Sometimes it seems like the world is flooding. Other times, it’s on fire. This has been seen from Rhodes and Corfu (Greece) to Palermo and Messina (Italy) and Cascais (Portugal) or Quebec (Canada). The ground burns and, as the mercury rises, the heat puts the world’s artistic heritage in a bind. The climate emergency is descending into Dante’s inferno. In Spain, the Prado and the Reina Sofía museums are a great cause of concern. The latter is more threatened by water than by flames; a stream flows underground, and explosive cyclogeneses are unpredictable. The former has a security protocol that is not public. Some paintings are geolocated with chips. But not many; the technology is expensive.
The Reina Sofía — explains restorer Manuela Gómez — writes its rules on the granite of its walls. The temperature in the exhibition areas is 20 degrees Celsius (68 Fahrenheit). A variation of ±2 is allowed. The margin is identical for humidity (50%). They have been working on a security plan for years: the rooms will have personal protective equipment (similar to that used by healthcare workers during the pandemic) and fire blankets.
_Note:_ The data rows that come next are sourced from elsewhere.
Section game.
(** [malloc(sizeof(struct point))]: an address, and what its [list_head] holds. *)
Context (malloc : gmap Z (Z * Z) -> option (Z * list_head)).

Definition new_point (x y : Z) : G Z :=
  g ← getS;
  a ← liftO (malloc (points g));
  let '(po, lh) := (a : Z * list_head) in
  _ ← modifyS (fun g => g <| points ::= <[po := (x, y)]> |> <| store ::= <[po + LIST_OFF := lh]> |>);
  mret po.

Definition new_food : G Z :=
  a ← rand;
  b ← rand;
  new_point (Z.rem a (NUM_COLS - 2) + 1) (Z.rem b (NUM_ROWS - 1) + 1).

Fixpoint init_foods (n : nat) : G unit :=
  match n with
  | O => mret tt
  | S n' =>
      p ← new_food;
      _ ← on_store (list_add (var (p + LIST_OFF)) (var FOODS));
      _ ← draw_point p FOOD_CHAR;
      init_foods n'
  end.

Fixpoint init_snake (n : nat) (i : Z) : G unit :=
  match n with
  | O => mret tt
  | S n' =>
      p ← new_point i 1;
      _ ← on_store (list_add (var (p + LIST_OFF)) (var SNAKE));
      _ ← draw_point p SNAKE_CHAR;
      init_snake n' (i + 1)
  end.

Definition init_snake_food : G unit := _ ← init_foods INITAL_FOOD_NUM; init_snake INITIAL_SNAKE_LEN 1.

(** The switch of [refresh]: the next place, or the result. *)
Definition next_place (dir : direction) (x y : Z) : Z + (Z * Z) :=
  match dir with
  | left => if x =? 1 then inl FAIL_LEFT else inr (x - 1, y)
  | up => if y =? 1 then inl FAIL_UP else inr (x, y - 1)
  | right => if x >=? NUM_COLS - 2 then inl FAIL_RIGHT else inr (x + 1, y)
  | down => if y >=? NUM_ROWS - 1 then inl FAIL_DOWN else inr (x, y + 1)
  end.

(** The end of [refresh]: the point [pos] becomes the head at (x, y). *)
Definition advance_head (pos x y : Z) : G Z :=
  _ ← on_store (list_del (var (pos + LIST_OFF)));
  _ ← modifyS (fun g => g <| points ::= <[pos := (x, y)]> |>);
  _ ← on_store (list_add (var (pos + LIST_OFF)) (var SNAKE));
  _ ← draw_point pos SNAKE_CHAR;
  mret SUCCESS.
Fixpoint mem_val (n : nat) (data : list Z) (j memVal : Z) : option Z :=
  match n with
  | O => Some memVal
  | S n' => b ← aget data j; mem_val n' data (j + 1) (Z.lor (Z.shiftl memVal 8 mod 2 ^ 64) b)
  end.

(** The loop moves four bytes on. *)
Fixpoint load_words (fuel : nat) (data : list Z) (i last wordsLoaded : Z) (s : srec_binary) : option (Z * srec_binary) :=
  match fuel with
  | O => None
  | S n =>
      if i <? last then
        v ← mem_val 4 data i 0;
        s ← srec_add_binary s v;
        load_words n data (i + 4) last (wordsLoaded + 1) s
      else Some (wordsLoaded, s)
  end.

(** [data0]: the automatic array before it is assigned. *)
Context (data0 : list Z).

Definition winix_load_srec_mem_val (line : list Z) (result : srec_binary) : option (Z * srec_binary) :=
  c ← aget line 0;
  if negb (c =? 83) then Some (0, result)
  else
    t ← aget line 1;
    let recordType := t - 48 in
    match address_length recordType with
    | None => Some (0, result)
    | Some addressLength =>
        byteCount ← field line 2 2;
        let index := 4 in
        checksum ← address_sum (Z.to_nat addressLength) line index byteCount;
        address ← (if addressLength =? 0 then Some 0 else field line index (addressLength * 2));
        let index := index + addressLength * 2 in
        let byteCount := byteCount - addressLength in
        r ← read_data (Z.to_nat (byteCount - 1)) line index 0 checksum data0;
        let '(index, checksum, data) := (r : Z * Z * list Z) in
        readChecksum ← field line index 2;
        let byteCheckSum := Z.land (Z.lnot (Z.land checksum 255)) 255 in
        if negb (readChecksum =? byteCheckSum) then Some (0, result)
        else if recordType =? 3 then load_words (S (Z.to_nat byteCount)) data 0 (byteCount - 1) 0 result
        else if recordType =? 7 then Some (0, result <| binary_pc := u32 address |>)
        else Some (0, result)
    end.

(** ** A file: the lines fgets yields *)
Fixpoint load_lines (lines : list (list Z)) (wordsLoaded : Z) (result : srec_binary) : option (Z * srec_binary) :=
  match lines with
  | [] => Some (wordsLoaded, result)
  | line :: lines' =>
      r ← winix_load_srec_mem_val line result;
      let '(temp, result) := (r : Z * srec_binary) in
      load_lines lines' (wordsLoaded + temp) result
  end.

(** [strrchr(mystr, '.')] and the 0 put there, after [basename]. *)
Context (basename : list Z -> list Z).

Fixpoint before_last_dot (s : list Z) : option (list Z) :=
  match s with
  | [] => None
  | c :: s' =>
      match before_last_dot s' with
      | Some r => Some (c :: r)
      | None => if c =? 46 then Some [] else None
      end
  end.
Definition remove_extension (str : list Z) : list Z :=
  let mystr := basename str in
  match before_last_dot mystr with Some r => r | None => mystr end.

(** [strcpy] into char name[256] *)
Definition name_of (path : list Z) : option (list Z) :=
  let filename := remove_extension path in
  if alen filename <? 256 then Some filename else None.

Definition decode_srec (path : list Z) (offset : Z) (lines : list (list Z)) : option srec_binary :=
  filename ← name_of path;
  r ← load_lines lines 0 (init_srec_binary_struct <| name := filename |>);
  Some (snd (r : Z * srec_binary) <| binary_offset := offset |>).

(** ** The sizes of the segments *)
Definition ascii_text_size : list Z := [46; 116; 101; 120; 116; 32; 115; 101; 103; 109; 101; 110; 116; 32; 115; 105; 122; 101; 32; 61; 32; 48; 120].
Definition ascii_data_size : list Z := [46; 100; 97; 116; 97; 32; 115; 101; 103; 109; 101; 110; 116; 32; 115; 105; 122; 101; 32; 61; 32; 48; 120].
Definition ascii_bss_size : list Z := [46; 98; 115; 115; 32; 115; 101; 103; 109; 101; 110; 116; 32; 115; 105; 122; 101; 32; 61; 32; 48; 120].

Fixpoint strstr (l pre : list Z) : bool :=
  bool_decide (take (length pre) l = pre) || match l with [] => false | _ :: l' => strstr l' pre end.

Fixpoint strip_zeros (s : list Z) : list Z :=
  match s with c :: s' => if c =? 48 then strip_zeros s' else s | [] => [] end.

(** [line] is the string; the newline at its end is cut off. *)
Definition decode_segment_size (pre line : list Z) : Z :=
  let v := drop (length pre) line in
  let v := if decide (last v = Some 10) then removelast v else v in
  hex2int (strip_zeros v).

(** [*val] is a size_t, twice as long as the field it points to: the sign goes to the
    field behind it. *)
Definition high_word (v : Z) : Z := if v <? 0 then UINT_MOD - 1 else 0.

Fixpoint decode_srec_debug_loop (lines : list (list Z)) (r : srec_debug) : srec_debug :=
  match lines with
  | [] => r
  | line :: lines' =>
      decode_srec_debug_loop lines'
        (if strstr line ascii_text_size then
           let v := decode_segment_size ascii_text_size line in r <| text_size := u32 v |> <| data_size := high_word v |>
         else if strstr line ascii_data_size then
           let v := decode_segment_size ascii_data_size line in r <| data_size := u32 v |> <| bss_size := high_word v |>
         else if strstr line ascii_bss_size then r <| bss_size := u32 (decode_segment_size ascii_bss_size line) |>
         else r)
  end.

Definition decode_srec_debug (filepath : list Z) (lines : list (list Z)) (r : srec_debug) : option srec_debug :=
  filename ← name_of filepath; Some (decode_srec_debug_loop lines (r <| d_name := filename |>)).
End srec.

(** S3 and S7 records as wlink writes them. *)
Definition s7_line : list Z := [83; 55; 48; 53; 48; 48; 48; 48; 48; 52; 49; 50; 69; 52; 10; 0].
Example load_s7 : winix_load_srec_mem_val (fun _ _ => None) (replicate 255 0) s7_line init_srec_binary_struct = Some (0, init_srec_binary_struct <| binary_pc := 1042 |>).
Proof. reflexivity. Qed.

(** ** Records as text *)
Definition hexd (d : Z) : Z := if d <? 10 then 48 + d else 55 + d.
Definition digits (bs : list Z) : list Z := concat ((fun b => [b `div` 16; b `mod` 16]) <$> bs).
Definition hexs (bs : list Z) : list Z := hexd <$> digits bs.
Definition is_byte (b : Z) : Prop := 0 <= b < 256.
Definition sum (bs : list Z) : Z := foldr Z.add 0 bs.
Definition complement (bs : list Z) : Z := 255 - sum bs mod 256.
(** Big-endian values. *)
Fixpoint be (bs : list Z) : Z := match bs with [] => 0 | b :: bs' => b * 256 ^ alen bs' + be bs' end.
Definition word_bytes (w : Z) : list Z := [w `div` 16777216; (w `div` 65536) `mod` 256; (w `div` 256) `mod` 256; w `mod` 256].

(** The bytes of a record with its count, and the line with a checksum. *)
Definition body (addr data : list Z) : list Z := alen addr + alen data + 1 :: addr ++ data.
Definition srec_line (t : Z) (addr data : list Z) (check : Z) (rest : list Z) : list Z :=
  83 :: 48 + t :: hexs (body addr data) ++ hexs [check] ++ rest.

(** [l] stands in [line] from index [i] on. *)
Definition at_ (line : list Z) (i : Z) (l : list Z) : Prop := exists pre post, line = pre ++ l ++ post /\ alen pre = i.

Lemma at_app line i l1 l2 : at_ line i (l1 ++ l2) -> at_ line i l1 /\ at_ line (i + alen l1) l2.
Proof.
  intros (pre & post & -> & <-). split.
  - exists pre, (l2 ++ post). by rewrite <- !app_assoc.
  - exists (pre ++ l1), post. rewrite <- !app_assoc. split; [done|]. unfold alen. rewrite length_app. lia.
Qed.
In addition, there will be a digital alarm system linked to the fire department; a screen will show them the problem and its location, so they can put together a strategy without delay. Because the difference between a Picasso being preserved or being destroyed can be a matter of minutes. Even seconds.
The past has put the present of art on alert. The historic Hurricane Sandy, which flooded New York in 2012, fell from the sky like an omen. “Art storage facilities have been removed from flood risk areas,” explains curator Gabriel Pérez-Barreiro. Storage giants — like UOVO, which has 10 locations in the United States — are protecting themselves from a potential disaster. Its warehouses located in risky places, like the one in the Wynwood neighborhood in Miami, are built 18 feet above sea level and can withstand a category 5 hurricane (with winds of up to 70 miles per hour).
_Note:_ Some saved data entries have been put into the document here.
(* ===== verification/RegMatch.v ===== *)
(** * What regexec finds

    The program of an expression, as [regcomp] lays it out, and the proof that
    [regmatch] on it decides the matches of the expression. *)
From S2P Require Import Prelude Regexp RegSyntax.

(** ** The layout of a program *)

(** Words of a piece, and the node whose link leads out of it. *)
Fixpoint psize (p : piece) : Z :=
  match p with
  | Bol | Eol | Any => 3
  | Bracket _ cs => 4 + alen cs
  | Lit w => 4 + alen w
  | Group _ al => 6 + asize al
  | Star p | Plus p => if simple p then 3 + psize p else 12 + psize p
  | Opt p => 9 + psize p
  end
with asize (al : alts) : Z := match al with One b => 3 + bsize b | Or b al => 3 + bsize b + asize al end
with bsize (b : branch) : Z := match b with Empty => 3 | Last p => psize p | Cat p b => psize p + bsize b end.

Definition ptail (p : piece) : Z :=
  match p with
  | Bol | Eol | Any | Bracket _ _ | Lit _ => 0
  | Group _ al => 3 + asize al
  | Star p | Plus p => if simple p then 0 else 9 + psize p
  | Opt p => 6 + psize p
  end.
Fixpoint btail (b : branch) : Z := match b with Empty => 0 | Last p => ptail p | Cat p b => psize p + btail b end.

Lemma size_pos : (forall p, 3 <= psize p) /\ (forall al, 6 <= asize al) /\ (forall b, 3 <= bsize b).
Proof.
  apply re_ind; cbn [psize asize bsize]; intros; try destruct (simple _);
    repeat match goal with |- context [alen ?w] => let H := fresh in pose proof (alen_nonneg w) as H; revert H; generalize (alen w); intros end; lia.
Qed.

Section code.
Context (l : list Z).

Definition node (a op : Z) : Prop := aget l a = Some op.
Definition lnk (a b : Z) : Prop := regnext l a = Some (Some b).

(** A piece at [a]; the link of its tail is left open. *)
Fixpoint pcode (p : piece) (a : Z) : Prop :=
  match p with
  | Bol => node a BOL
  | Eol => node a EOL
  | Any => node a ANY
  | Bracket neg cs => node a (if neg then ANYBUT else ANYOF) /\ str_at l (a + 3) cs
  | Lit w => node a EXACTLY /\ str_at l (a + 3) w
  | Group no al =>
      node a (SUB_OPEN + no) /\ lnk a (a + 3) /\ acode al (a + 3) (a + 3 + asize al) /\ node (a + 3 + asize al) (SUB_CLOSE + no)
  | Star p =>
      if simple p then node a STAR /\ pcode p (a + 3)
      else
        let b := a + 3 + psize p in
        node a BRANCH /\ lnk a (b + 3) /\ pcode p (a + 3) /\ lnk (a + 3 + ptail p) b /\
        node b BACK /\ lnk b a /\ node (b + 3) BRANCH /\ lnk (b + 3) (b + 6) /\ node (b + 6) NOTHING
  | Plus p =>
      if simple p then node a PLUS /\ pcode p (a + 3)
      else
        let b := a + psize p in
        pcode p a /\ lnk (a + ptail p) b /\ node b BRANCH /\ lnk b (b + 6) /\ node (b + 3) BACK /\ lnk (b + 3) a /\
        node (b + 6) BRANCH /\ lnk (b + 6) (b + 9) /\ node (b + 9) NOTHING
  | Opt p =>
      let b := a + 3 + psize p in
      node a BRANCH /\ lnk a b /\ pcode p (a + 3) /\ lnk (a + 3 + ptail p) (b + 3) /\
      node b BRANCH /\ lnk b (b + 3) /\ node (b + 3) NOTHING
  end
(** Alternatives at [a]; what follows all of them is at [k]. *)
with acode (al : alts) (a k : Z) : Prop :=
  match al with
  | One b => node a BRANCH /\ lnk a k /\ bcode b (a + 3) /\ lnk (a + 3 + btail b) k
  | Or b al =>
      let a' := a + 3 + bsize b in
      node a BRANCH /\ lnk a a' /\ bcode b (a + 3) /\ lnk (a + 3 + btail b) k /\ acode al a' k
  end
with bcode (b : branch) (a : Z) : Prop :=
  match b with
  | Empty => node a NOTHING
  | Last p => pcode p a
  | Cat p b => pcode p a /\ lnk (a + ptail p) (a + psize p) /\ bcode b (a + psize p)
  end.

(** The whole program. *)
Definition rcode (al : alts) : Prop :=
  acode al 1 (1 + asize al) /\ node (1 + asize al) END /\ regnext l (1 + asize al) = Some None.
End code.

(** An operation code that is two, and the other case analyses on a step. *)
Ltac op_clash := exfalso; unfold node, END, BOL, EOL, ANY, ANYOF, ANYBUT, BRANCH, BACK, EXACTLY, NOTHING, STAR, PLUS, SUB_OPEN, SUB_CLOSE in *;
  simplify_eq; lia.
Ltac not_end := let H := fresh in intros H; op_clash.
Ltac step_cases := intros ? ?; inversion 1; unfold lnk, node in *; try op_clash; simplify_eq; try done; try congruence.
Ltac mon H := repeat match type of H with
  | (?o ≫= _) = Some _ => let x := fresh "x" in let E := fresh "E" in destruct o as [x|] eqn:E; [cbn [mbind option_bind] in H|by inversion H]
  end.

(** ** Matching as paths through the program *)
Section path.
Context (l s : list Z).

(** From node [p] at [i] to node [q] at [i']. *)
Inductive step (p i : Z) : Z -> Z -> Prop :=
  | st_bol q : node l p BOL -> lnk l p q -> i = 0 -> step p i q i
  | st_eol q : node l p EOL -> lnk l p q -> chr s i = Some 0 -> step p i q i
  | st_any q c : node l p ANY -> lnk l p q -> chr s i = Some c -> c <> 0 -> step p i q (i + 1)
  | st_exactly q w c : node l p EXACTLY -> lnk l p q -> operand_str l (OPERAND p) = Some w -> aget l (OPERAND p) = Some c ->
      chr s i = Some c -> strstr (rest s i) w = true -> step p i q (i + alen w)
  | st_anyof q w c : node l p ANYOF -> lnk l p q -> operand_str l (OPERAND p) = Some w -> chr s i = Some c -> c <> 0 ->
      strchr w c = true -> step p i q (i + 1)
  | st_anybut q w c : node l p ANYBUT -> lnk l p q -> operand_str l (OPERAND p) = Some w -> chr s i = Some c -> c <> 0 ->
      strchr w c = false -> step p i q (i + 1)
  | st_nothing q op : node l p op -> op = NOTHING \/ op = BACK -> lnk l p q -> step p i q i
  | st_paren q op : node l p op -> SUB_OPEN < op <= SUB_OPEN + 9 \/ SUB_CLOSE < op <= SUB_CLOSE + 9 -> lnk l p q -> step p i q i
  | st_branch : node l p BRANCH -> step p i (OPERAND p) i
  | st_alt q : node l p BRANCH -> lnk l p q -> node l q BRANCH -> step p i q i
  | st_star q op k c : node l p op -> op = STAR \/ op = PLUS -> lnk l p q -> regrepeat l s i (OPERAND p) = Some c ->
      (if op =? STAR then 0 else 1) <= k <= c -> step p i q (i + k).

(** To an END node, in so many steps, at [j]. *)
Inductive path : nat -> Z -> Z -> Z -> Prop :=
  | path_end p i : node l p END -> path 0 p i i
  | path_step m p i q i' j : step p i q i' -> path m q i' j -> path (S m) p i j.

Definition reaches (p i j : Z) : Prop := exists m, path m p i j.

Lemma reaches_step p i q i' j : step p i q i' -> reaches q i' j -> reaches p i j.
Proof. intros H [m Hm]. exists (S m). by econstructor. Qed.

Lemma path_inv m p i j : path m p i j -> node l p END /\ i = j \/ exists m' q i', m = S m' /\ step p i q i' /\ path m' q i' j.
Proof. inversion 1; subst; [by left|right; eauto 6]. Qed.

Lemma reaches_inv p i j : reaches p i j -> node l p END /\ i = j \/ exists q i', step p i q i' /\ reaches q i' j.
Proof. intros [m [[? ?]|(m' & q & i' & _ & H & H')]%path_inv]; [by left|right]. exists q, i'. split; [done|by exists m']. Qed.

(** What the fuel of [regmatch] suffices for, it decides. *)
Definition decides (p i : Z) (b : bool) (ep' : exec) : Prop :=
  if b then reaches p i (reginput ep') else forall j, ~ reaches p i j.

Lemma decides_step p i q i' b ep' :
  ~ node l p END -> (forall q' i'', step p i q' i'' <-> q' = q /\ i'' = i') -> decides q i' b ep' -> decides p i b ep'.
Proof.
  intros He Hs. destruct b; cbn.
  - apply reaches_step. by apply Hs.
  - intros Hn j [[? ?]|(q' & i'' & H & Hr)]%reaches_inv; [done|]. apply Hs in H as [-> ->]. by apply (Hn j).
Qed.

Lemma decides_stuck p i ep' : ~ node l p END -> (forall q' i'', ~ step p i q' i'') -> decides p i false ep'.
Proof. intros He Hs j [[? ?]|(q' & i'' & H & Hr)]%reaches_inv; [done|]. by apply (Hs q' i''). Qed.

Lemma regmatch_none n ep b ep' : regmatch l s n None ep = Some (b, ep') -> b = false /\ ep' = ep.
Proof. destruct n; [done|]. by intros [= <- <-]. Qed.

Lemma decides_next n p i i' q b ep ep' :
  (forall p ep b ep', regmatch l s n (Some p) ep = Some (b, ep') -> decides p (reginput ep) b ep') ->
  regmatch l s n q ep = Some (b, ep') -> reginput ep = i' -> regnext l p = Some q -> ~ node l p END ->
  (forall q', q = Some q' -> step p i q' i') ->
  (forall q' i'', step p i q' i'' -> q = Some q' /\ i'' = i') -> decides p i b ep'.
Proof.
  intros IH H <- Hn He Hs1 Hs2. destruct q as [q|].
  - apply (decides_step p i q (reginput ep)); [done| |by apply IH]. intros q' i''. split.
    + intros [[= <-] ->]%Hs2. done.
    + intros [-> ->]. by apply Hs1.
  - apply regmatch_none in H as [-> ->]. apply decides_stuck; [done|]. by intros q' i'' [? ?]%Hs2.
Qed.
To protect itself from possible flooding, in 2024 the Louvre will move 250,000 works to its conservation center in the commune of Liévin, in the north of France, one hour from Paris by high-speed train. This might be, they say, the largest movement of pieces of art in history. It was necessary: the banks of the Seine, where the museum is located, are very vulnerable to flooding. Some of its galleries and storage rooms are practically under the river, so a flood would put hundreds of works at risk. Only an irresponsible person would jeopardize their Caravaggios, Leonardos or Goyas.
Back in the U.S., despite the fact that flames already surrounded the Getty Center, in California, in October 2019, trust is the main prevention system. The Center is confident that its building (built with marble and cement and protected by steel) is capable of withstanding fire; even its extensive green area, with systematically pruned oak trees, would act as a retardant if a fire breaks out, the institution maintains. Nobody wants to lose their assets. The Helen Frankenthaler Foundation, in New York, has created the most ambitious private program in the country’s artistic history (with a budget of $10 million) to confront — through subsidies — the climate crisis. The Museum of Modern Art in New York (MoMA) is designing a cold storage vault. The Philadelphia Museum of Art is building something unprecedented: a floating gallery on a barge on the Delaware River. And the Museum of Contemporary Art in Los Angeles, is tapping into funds from the Frankenthaler Climate Initiative. Who wants to slow dance in a burning room?